José Boavida, 51 anos, morreu. Caiu numa rua em Queluz, no dia 7 de janeiro, perto das onze e meia da noite, depois de ter parado no restaurante do costume para beber um café e antes de conseguir entrar no seu carro. Ficou em coma no seguimento de uma paragem cardiorrespiratória. Foi socorrido, e bem socorrido, segundo o seu irmão Gabriel, seis anos mais novo, e fisioterapeuta de profissão.
Os dezanove dias que o ator (encenador e escritor) esteve internado na Unidade de Cuidados Intensivos do Hospital Prof. Doutor Fernando Fonseca, perto de Queluz, foram mais do que suficientes para que a sua família se apercebesse de que a unidade de saúde não tinha uma viatura médica de emergência e reanimação (VMER) à sua porta, como a obrigava o despacho 13794/2012, publicado em Diário da República.
Inevitavelmente, pela cabeça dos mais próximos as interrogações sucederam-se: e se em vez de ter esperado quase vinte minutos pela VMER que veio do Hospital São Francisco Xavier, no Restelo, ela tivesse vindo dali ao lado, a 1800 metros? E se a desfibrilhação, que só é possível com essas viaturas de socorro, tivesse obviado as lesões da paragem cardiorrespiratória? E se, em vez de ter dado entrada no Amadora-Sintra às 00h52, tivesse passado por aquelas portas uma hora antes? E se hoje, em vez de ter morrido, José Boavida tivesse saído do coma?
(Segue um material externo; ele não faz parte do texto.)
(** What a backend promises: a dictionary of texts. *)
Class LawfulBackend (B : Type) `{SecretBackend B} := {
  backend_ok : B -> Prop;
  put_ok k v b : backend_ok b -> backend_ok (put k v b);
  delete_ok k b : backend_ok b -> backend_ok (delete k b);
  get_total k b : backend_ok b -> exists o, get k b = Ret o;
  get_put k k' v b : backend_ok b ->
    get k (put k' v b) = if bool_decide (k = k') then Ret (Some v) else get k b;
  get_delete k k' b : backend_ok b ->
    get k (delete k' b) = if bool_decide (k = k') then Ret None else get k b
}.

(** A durable one also survives the process. *)
Class DurableBackend (B : Type) `{LawfulBackend B} := {
  reopen_get b : backend_ok b -> exists b', reopen b = Ret b' /\ backend_ok b'
    /\ forall k, get k b' = get k b
}.

(** ** The encrypted backends *)
Module Fernet.
Section fernet.
(** [encrypt n v] is the [n]-th token made, which Fernet salts. *)
Context (encrypt : nat -> string -> string) (decrypt : string -> outcome string).

(** [EncryptedFileBackend]: in memory; a new process has a new key and an
    empty store. *)
Record Memory : Type := mkMemory { mem_store : dict string; mem_made : nat }.

(** [PersistentEncryptedFileBackend]: the store and its file. *)
Record Persistent : Type := mkPersistent {
  disk_store : dict string;
  disk_file : option string;
  disk_made : nat
}.

Definition decrypted (o : option string) : outcome (option string) :=
  match o with
  | None => Ret None
  | Some token => v ← decrypt token; Ret (Some v)
  end.

Definition mem_put (k v : string) (b : Memory) : Memory :=
  mkMemory (PyDict.set k (encrypt (mem_made b) v) (mem_store b)) (S (mem_made b)).
Definition mem_get (k : string) (b : Memory) : outcome (option string) :=
  decrypted (PyDict.get k (mem_store b)).
Definition mem_delete (k : string) (b : Memory) : Memory :=
  mkMemory (PyDict.remove k (mem_store b)) (mem_made b).

#[global] Instance memory_backend : SecretBackend Memory := {
  put := mem_put; get := mem_get; delete := mem_delete;
  reopen b := Ret (mkMemory [] (mem_made b))
}.

(** [_load_store]: a missing or unreadable file is an empty store. *)
Definition load_store (file : option string) : outcome (dict string) :=
  match file with
  | None => Ret []
  | Some text =>
      match JsonText.loads text with
      | None => Ret []
      | Some (JObj l) => Ret (prod_map id py_str <$> l)
      | Some v => Raise (AttributeError (no_attribute v "items"))
      end
  end.

Definition store_json (s : dict string) : json := JObj (prod_map id JStr <$> s).

(** [_flush] *)
Definition flush (s : dict string) (made : nat) : Persistent :=
  mkPersistent s (Some (JsonText.dumps (store_json s))) made.

Definition disk_put (k v : string) (b : Persistent) : Persistent :=
  flush (PyDict.set k (encrypt (disk_made b) v) (disk_store b)) (S (disk_made b)).
Definition disk_get (k : string) (b : Persistent) : outcome (option string) :=
  decrypted (PyDict.get k (disk_store b)).
Definition disk_delete (k : string) (b : Persistent) : Persistent :=
  if bool_decide (k ∈ PyDict.keys (disk_store b))
  then flush (PyDict.remove k (disk_store b)) (disk_made b) else b.
Definition disk_open (b : Persistent) : outcome Persistent :=
  s ← load_store (disk_file b); Ret (mkPersistent s (disk_file b) (disk_made b)).

#[global] Instance persistent_backend : SecretBackend Persistent := {
  put := disk_put; get := disk_get; delete := disk_delete; reopen := disk_open
}.

Context (decrypt_encrypt : forall n v, decrypt (encrypt n v) = Ret v).

(** Every token of the store is one the backend made. *)
Definition tokens_ok (s : dict string) : Prop :=
  PyDict.wf s /\ forall k t, PyDict.get k s = Some t -> exists v, decrypt t = Ret v.

Lemma get_remove {A} (k k' : string) (s : dict A) :
  PyDict.get k (PyDict.remove k' s) = if bool_decide (k = k') then None else PyDict.get k s.
Proof.
  induction s as [|[k0 v] s IH]; [cbn; by case_bool_decide|].
  unfold PyDict.remove in *. cbn [List.filter fst].
  destruct (decide (k0 = k')) as [->|Hne].
  - rewrite bool_decide_true by done. cbn [negb]. rewrite IH. cbn.
    repeat case_bool_decide; try case_decide; congruence.
  - rewrite (bool_decide_false (k0 = k')) by done. cbn [negb PyDict.get]. rewrite IH.
    repeat case_bool_decide; try case_decide; congruence.
Qed.

Lemma tokens_put k n v s : tokens_ok s -> tokens_ok (PyDict.set k (encrypt n v) s).
Proof.
  intros [Hw Hd]. split; [by apply PyDict.set_wf|]. intros k' t. rewrite PyDict.get_set.
  case_decide; [|by apply Hd]. intros [= <-]. by eexists.
Qed.

Lemma tokens_remove k s : tokens_ok s -> tokens_ok (PyDict.remove k s).
Proof.
  intros [Hw Hd]. split.
  - unfold PyDict.wf, PyDict.keys, PyDict.remove in *. eapply sublist_NoDup; [exact Hw|].
    apply fmap_sublist. clear. induction s as [|x s IH]; cbn; [done|]. case_match; by constructor.
  - intros k' t. rewrite get_remove. case_bool_decide; [done|]. apply Hd.
Qed.

Lemma decrypted_total k s : tokens_ok s -> exists o, decrypted (PyDict.get k s) = Ret o.
Proof.
  intros [_ Hd]. destruct (PyDict.get k s) as [t|] eqn:E; cbn; [|by eexists].
  destruct (Hd _ _ E) as [v ->]. by eexists.
Qed.

Lemma decrypted_set k k' n v s :
  decrypted (PyDict.get k (PyDict.set k' (encrypt n v) s))
  = if bool_decide (k = k') then Ret (Some v) else decrypted (PyDict.get k s).
Proof.
  rewrite PyDict.get_set. repeat case_decide; repeat case_bool_decide; try congruence.
  cbn. by rewrite decrypt_encrypt.
Qed.

Lemma decrypted_remove k k' s :
  decrypted (PyDict.get k (PyDict.remove k' s))
  = if bool_decide (k = k') then Ret None else decrypted (PyDict.get k s).
Proof. rewrite get_remove. by case_bool_decide. Qed.

#[global] Instance memory_lawful : LawfulBackend Memory.
Proof.
  refine {| backend_ok b := tokens_ok (mem_store b) |}.
  - intros k v b Hb. by apply tokens_put.
  - intros k b Hb. by apply tokens_remove.
  - intros k b Hb. by apply decrypted_total.
  - intros k k' v b _. apply decrypted_set.
  - intros k k' b _. apply decrypted_remove.
Defined.

(** Writing the file and opening it again gives the store back. *)
Lemma load_flush s n : PyDict.wf s -> load_store (disk_file (flush s n)) = Ret s.
Proof.
  intros Hw. unfold flush, load_store. cbn [disk_file]. rewrite JsonText.loads_dumps.
  - unfold store_json. f_equal. rewrite <- list_fmap_compose. rewrite <- (list_fmap_id s) at 2.
    apply list_fmap_ext. by intros i [k v] _.
  - cbn. split.
    + rewrite <- list_fmap_compose. exact Hw.
    + clear. induction s as [|[k v] s IH]; cbn; auto.
Qed.

Definition disk_ok (b : Persistent) : Prop :=
  tokens_ok (disk_store b) /\ load_store (disk_file b) = Ret (disk_store b).

Lemma flush_ok s n : tokens_ok s -> disk_ok (flush s n).
Proof. intros Hs. split; [done|]. apply load_flush, Hs. Qed.

#[global] Instance persistent_lawful : LawfulBackend Persistent.
Proof.
  refine {| backend_ok := disk_ok |}.
  - intros k v b [Hb _]. by apply flush_ok, tokens_put.
  - intros k b Hb. cbn. unfold disk_delete. case_bool_decide; [|done].
    by apply flush_ok, tokens_remove, Hb.
  - intros k b [Hb _]. by apply decrypted_total.
  - intros k k' v b _. apply decrypted_set.
  - intros k k' b [[Hw _] _]. cbn. unfold disk_delete.
    case_bool_decide as Hin; [apply decrypted_remove|].
    case_bool_decide; [|done]. subst. unfold disk_get.
    by rewrite (proj2 (PyDict.get_None_keys _ _) Hin).
Defined.

#[global] Instance persistent_durable : DurableBackend Persistent.
Proof.
  split. intros b [Ht Hl]. cbn. unfold disk_open. rewrite Hl. cbn.
  eexists. split; [done|]. by split.
Qed.

End fernet.
End Fernet.

(** ** The store *)
Module SecretStore.

Record State (B : Type) : Type := mkState {
  backend : B;
  cache : dict SecretMetadata;
  log : list AuditCall
}.
Arguments mkState {B}.
Arguments backend {B}.
Arguments cache {B}.
Arguments log {B}.

Definition check_metadata (m : SecretMetadata) : outcome SecretMetadata :=
  raise_if (PyStr.is_empty (secret_ref m))
    (DomainValidationError "SecretMetadata.secret_ref must be non-empty");;
  raise_if (PyStr.is_empty (secret_name m))
    (DomainValidationError "SecretMetadata.name must be non-empty");;
  Ret m.

(** The reference of a secret registered under [name] at [now]. *)
Definition ref_of (name : string) (now : datetime) : string :=
  "secret:" +:+ PyStr.take 16 (PyStr.removeprefix
    (Canonical.canonical_digest (JObj [("name", JStr name); ("created_at", Canonical.jtime now)]))
    "sha256:").

Definition meta_ref (r : string) : string := "meta:" +:+ r.

Definition metadata_json (m : SecretMetadata) : json :=
  JObj [("secret_ref", JStr (secret_ref m)); ("name", JStr (secret_name m));
        ("created_at", JStr (PyIso.isoformat (secret_created_at m)))].

Definition metadata_to_json (m : SecretMetadata) : string := JsonText.dumps (metadata_json m).

Definition time_field (k : string) (d : json) : outcome datetime :=
  s ← JsonText.text_field k d;
  unwrap (PyIso.fromisoformat s) (ValueError ("Invalid isoformat string: " +:+ PyStr.repr s)).

Definition metadata_from_json (payload : string) : outcome SecretMetadata :=
  d ← unwrap (JsonText.loads payload) (ValueError "JSONDecodeError");
  r ← JsonText.text_field "secret_ref" d;
  n ← JsonText.text_field "name" d;
  t ← time_field "created_at" d;
  check_metadata (mkSecret r n t).

Lemma metadata_roundtrip m :
  PyTime.valid (secret_created_at m) -> check_metadata m = Ret m ->
  metadata_from_json (metadata_to_json m) = Ret m.
Proof.
  intros Hv Hc. unfold metadata_from_json, metadata_to_json.
  rewrite JsonText.loads_dumps by (cbn; split; [|auto]; apply (bool_decide_unpack _); vm_compute; exact I).
  cbn [unwrap mbind outcome_bind].
  replace (JsonText.text_field "secret_ref" (metadata_json m)) with (Ret (secret_ref m)) by reflexivity.
  replace (JsonText.text_field "name" (metadata_json m)) with (Ret (secret_name m)) by reflexivity.
  unfold time_field.
  replace (JsonText.text_field "created_at" (metadata_json m))
    with (Ret (PyIso.isoformat (secret_created_at m))) by reflexivity.
  cbn [mbind outcome_bind]. rewrite PyIso.fromisoformat_isoformat by done. destruct m. exact Hc.
Qed.

Section store.
Context {B : Type} `{SecretBackend B}.
(** The recorder of the audit service, when one is given: it may refuse. *)
Context (audit : option (AuditCall -> outcome unit)).

Definition put_value (k v : string) : M (State B) unit :=
  modify (fun st => mkState (put k v (backend st)) (cache st) (log st)).
Definition get_value (k : string) : M (State B) (option string) :=
  st ← Prelude.get; lift (get k (backend st)).
Definition delete_value (k : string) : M (State B) unit :=
  modify (fun st => mkState (delete k (backend st)) (cache st) (log st)).
Definition set_cache (f : dict SecretMetadata -> dict SecretMetadata) : M (State B) unit :=
  modify (fun st => mkState (backend st) (f (cache st)) (log st)).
A verdade é que, em casos como este, todos os minutos são fundamentais.
Promessas, não as pode levar o vento
Além do Amadora-Sintra, também o Centro Hospitalar do Barreiro está em falta com esta viatura especializada, que deveria estar de serviço 24 horas por dia, com uma equipa permanente de médicos e enfermeiros treinados para a emergência.
A VISÃO tentou questionar, junto das administrações destes hospitais, qual a razão para tal lacuna, mas o contacto foi impossível. Ficou, no entanto, a saber, através do Ministério da Saúde, que o tal despacho de 2012 terá sido revogado por outro, em agosto de 2014, que terminou com o prazo de três anos para a obrigatoriedade de ter as VMER em 42 hospitais do país, todos os que têm urgência médico-cirúrgica.
E assim o Hospital Prof. Doutor Fernando Fonseca e o Centro Hospitalar do Barreiro livraram-se da multa por não cumprirem com a lei, por alegadas contenções financeiras (ter uma VMER custa cerca de meio milhão a cada unidade, já que devem custear o pessoal e os consumíveis, o resto fica a cargo do INEM).
Entretanto, o Ministério da Saúde, em despacho de 12 de janeiro deste ano, duplicou o apoio económico dado aos hospitais pelo INEM, passando de 3400 para 6800 euros. Este montante, garantem-nos, só pode ser utilizado para a instalação e manutenção de viaturas VMER. O Secretário de Estado Adjunto e da Saúde, Fernando Araújo, determinou que o processo de criação destes meios de emergência tem de estar concluído até 30 de abril, prazo mais do que suficiente para a formação de equipas.
Gabriel Boavida perdeu o irmão. Não querer protagonismo nem dinheiro, mas fez uma promessa ao irmão, durante os quase vinte dias em que foi visitá-lo diariamente ao hospital: “O Amadora-Sintra há de de ter uma VMER equipada e a funcionar para servir as pessoas do concelho onde vivemos.”
Por isso, já convocou os seus amigos do Facebook para uma homeagem ao irmão, no dia 30 de abril. “A palavra do senhor ministro não me chega. Vamos lá estar para ver se a viatura realmente existe. E um ano depois voltaremos para constatar se está realmente a funcionar.”